After a long time away from surfing, I started again last year with my 15 year old son, and we've been having a blast. I was lucky to find Swell Info as we live 40 minuets from the coast and the swell reports are great. Today I have a story to share.
We got to Lavallette at about 5;30 this morning, and a fisherman let us know that he
had seen something large in the surf, but was unsure of what it was. We have been seeing lots of Dolphin over the last few months, so figured it for a Dolphin.
We were in the water for over an hour and the same fisherman kept waving his arms and pointing. I would look, unfortunately almost into the sun, didn't see anything, figured it for a Dolphin and kept surfing the best waves we've seen in weeks.
Finally I heard my son and his friend scream and head for shore in quite a hurry, just as they have done in the last couple of months when Dolphin have come close to us, so I figured it for a Dolphin.
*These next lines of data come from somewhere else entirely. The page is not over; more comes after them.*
(* ===== verification/Records.v ===== *)
(** * Directories of records: [StateDir] and [HasId] of engine/nasty-common/src/state.rs

    The services that keep one JSON file per record (guest shares, iSCSI
    targets, NVMe-oF subsystems, NFS and SMB shares) load, save and remove
    records through [StateStore]. What such a directory holds is the partial
    map [stored]; each call is specified on it, whatever calls fail.

    ** Disks without symbolic links

    What the system calls do on a disk whose files are all regular, as the
    engine's own directories are, and a frame rule: a computation that keeps
    away from some paths leaves their files as they were. *)
From Stdlib Require Import String Ascii ZArith.
From stdpp Require Import base list gmap strings numbers.
From S2P Require Import Prelude RustStr Disk StateStore.

Open Scope string_scope.
Open Scope rust_scope.

(** The trait [HasId]. *)
Class HasId (T : Type) := id_of : T -> string.

Lemma rsplit_dot_json a : rsplit_dot (a ++ ".json") = Some (a, "json").
Proof.
  induction a as [|c a IH]; [reflexivity|].
  change (String c a ++ ".json") with (String c (a ++ ".json")). cbn [rsplit_dot]. by rewrite IH.
Qed.

Lemma rsplit_dot_tmp a : rsplit_dot (a ++ ".tmp") = Some (a, "tmp").
Proof.
  induction a as [|c a IH]; [reflexivity|].
  change (String c a ++ ".tmp") with (String c (a ++ ".tmp")). cbn [rsplit_dot]. by rewrite IH.
Qed.

(** Identifiers the services make: not empty, one path component. *)
Definition valid_id (id : string) : Prop := contains_char "/" id = false /\ id <> "".

Lemma is_json_item sd id : valid_id id -> is_json (item_path sd id) = true.
Proof.
  intros [Hs He]. rewrite item_path_eq by done. unfold is_json, path_extension, file_name.
  rewrite last_snoc. cbn. unfold extension. rewrite rsplit_dot_json. by destruct id.
Qed.

Lemma is_json_tmp sd id : contains_char "/" id = false -> is_json (tmp_path sd id) = false.
Proof.
  intros Hs. rewrite tmp_path_eq by done. unfold is_json, path_extension, file_name.
  rewrite last_snoc. cbn [mbind option_bind]. unfold extension.
  change ("." ++ id ++ ".tmp") with (String "." (id ++ ".tmp")). cbn [rsplit_dot].
  by rewrite rsplit_dot_tmp.
Qed.

Section Directory.
Context {T : Type} `{!HasId T} `{!Codec T} (sd : StateDir).
Implicit Types (d : Disk) (id : string) (F : Faults).

(** The record under an identifier, if its file is there and parses. *)
Definition stored d id : option T :=
  match d !! item_path sd id with
  | Some f => match decode (f_content f) with Ok s => Some s | Err _ => None end
  | None => None
  end.

(** The directory as a service keeps it: regular files, and each record under
    its own identifier. *)
Record dir_ok d : Prop := mkDirOk {
  dir_plain : forall n f, d !! (dir sd ++ [n])%list = Some f -> is_regular f = true;
  dir_ids : forall n f x, d !! (dir sd ++ [n])%list = Some f -> is_json (dir sd ++ [n])%list = true ->
    decode (f_content f) = Ok x -> n = id_of x ++ ".json" /\ valid_id (id_of x)
}.

Lemma stored_id d id x : dir_ok d -> valid_id id -> stored d id = Some x -> id_of x = id.
Proof.
  intros Hd Hid. pose proof (is_json_item sd id Hid) as Hj. unfold stored.
  rewrite item_path_eq in * by apply Hid. destruct (d !! _) as [f|] eqn:Hf; [|done].
  destruct (decode (f_content f)) eqn:Hx; [|done]. intros [= <-].
  destruct (dir_ids d Hd _ _ _ Hf Hj Hx) as [E _]. by apply append_inj_r in E.
Qed.

(** Loading a record, whatever reads fail. *)
Lemma load_stored F d id :
  dir_ok d -> valid_id id ->
  (load F sd id d).2 = d /\
  ((load F sd id d).1 = Ok None \/ (load F sd id d).1 = Ok (stored d id)).
Proof.
  intros Hd [Hid _]. unfold load, bind, attempt.
  pose proof (read_to_string_disk F (item_path sd id) d) as Hdisk.
  destruct (read_to_string F (item_path sd id) d) as [r d1] eqn:E. cbn in Hdisk. subst d1.
  destruct r as [c|err]; [|by split; [|left]].
  assert (stored d id = match decode c with Ok s => Some s | Err _ => None end) as Hs.
  { revert E. unfold read_to_string, bind, check, gets, lift, throw, ret, stored.
    destruct (fault F OpRead (item_path sd id)); [done|]. cbn -[resolve].
    rewrite resolve_plain; [|rewrite item_path_eq by done; apply (dir_plain d Hd)].
    destruct (d !! item_path sd id); [|done]. by intros [= <-]. }
  destruct (decode c); cbn; rewrite <- Hs || idtac; (split; [done|]); [right|left]; by rewrite ?Hs.
Qed.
After another ride I noticed my son, his friend, and the fisherman jumping up
and down on the beach and pointing to my right. I squinted into the sun and saw, about
20 yards away, a fairly large gray dorsal, followed by the gray tail-fin with a black tip going slowly
side to side...a Shark.
As I started to paddle in it circled around between me and the beach, and came up my
left side about 8' away heading in the opposite direction and I got a close look at a 6-7'
shark with a black tipped tail.
After making it in, the fisherman said that earlier he saw the shark head right for me, go under me, and then resurface on the other side, and I never saw a thing.
Afterward I suggested to the boys that we head down the coast to Seaside and try it there, but they were having none of that, I hope I can get them back in the water tomorrow.
This story is the best way to reduce the crowded line-up's.
CORRECTION: A shark was spotted in Seaside!
Wow. Nice story. I would chalk that up to good kharma. He was just checking you out. If you were in any real danger, he would have taken a nice chunk out of you and your board, rather than checking you out. At least its a shark story with a happy ending. Don't get me wrong, there is nothing positive about encountering sharks in the ocean, but you have witnessed something that most of the world will never come close to. Another kink in the armor.
Pretty cool story.Its a very humbling experience.Although shark attacks are rare in this area you never know.Its hard to believe that the idea of jaws actually came from N.J..Glad you made it a shore.
Whoa, quite the story to tell. Hope you can get your boys back out in the water. Glad to hear the happy ending, always a plus.
I wanna call BS on this. Seriously, he joined the site today, I was a few blocks down from Lavalette at 6 in the morning and saw nothing like this.
I'm fifty years old, and don't need to BS a bunch of guys on a forum.
Believe what you like.
I believe him. If hes making it up hes a fuc**** ass****!
i haven't posted on this forum in a long time, due to the lack of credibility of many of the users, but why would anyone bother to make this up? if you havent had a shark encounter on the east coast, well, you don't get out that often... seeing a black tip is "less" likely than other species around here, but they're here. personally, i'd be more worried about bulls and tigers (sharks, that is) as they are far more aggressive and more adaptive to our coastal conditions. if you are worried about sharks, dont surf... crowds and waves be damned, right?. i'd rather focus on september and october and the overall atlantic sea temps... just wondering, why the capital "D" in dolphin? are they truly our overlords???
Today at my local a fin kept popping up here and there. I heard it was a "shark," a "dolphin," and a "whale." When I finally got a good look at it myself, I ruled out shark and dolphin. It actually may have been a juvenile whale... arched back like a dolphin, but the dorsal was curved like a a boomerang. Never saw anything like it, but I'm pretty sure it was neither a dolphin nor a shark. My guess would be Minke whale... 16-18 ft in length, only about 50 yards off the end of a jetty. Moved slower than a dolphin, and a bit bigger. Too much rake to the fin to be a dolphin.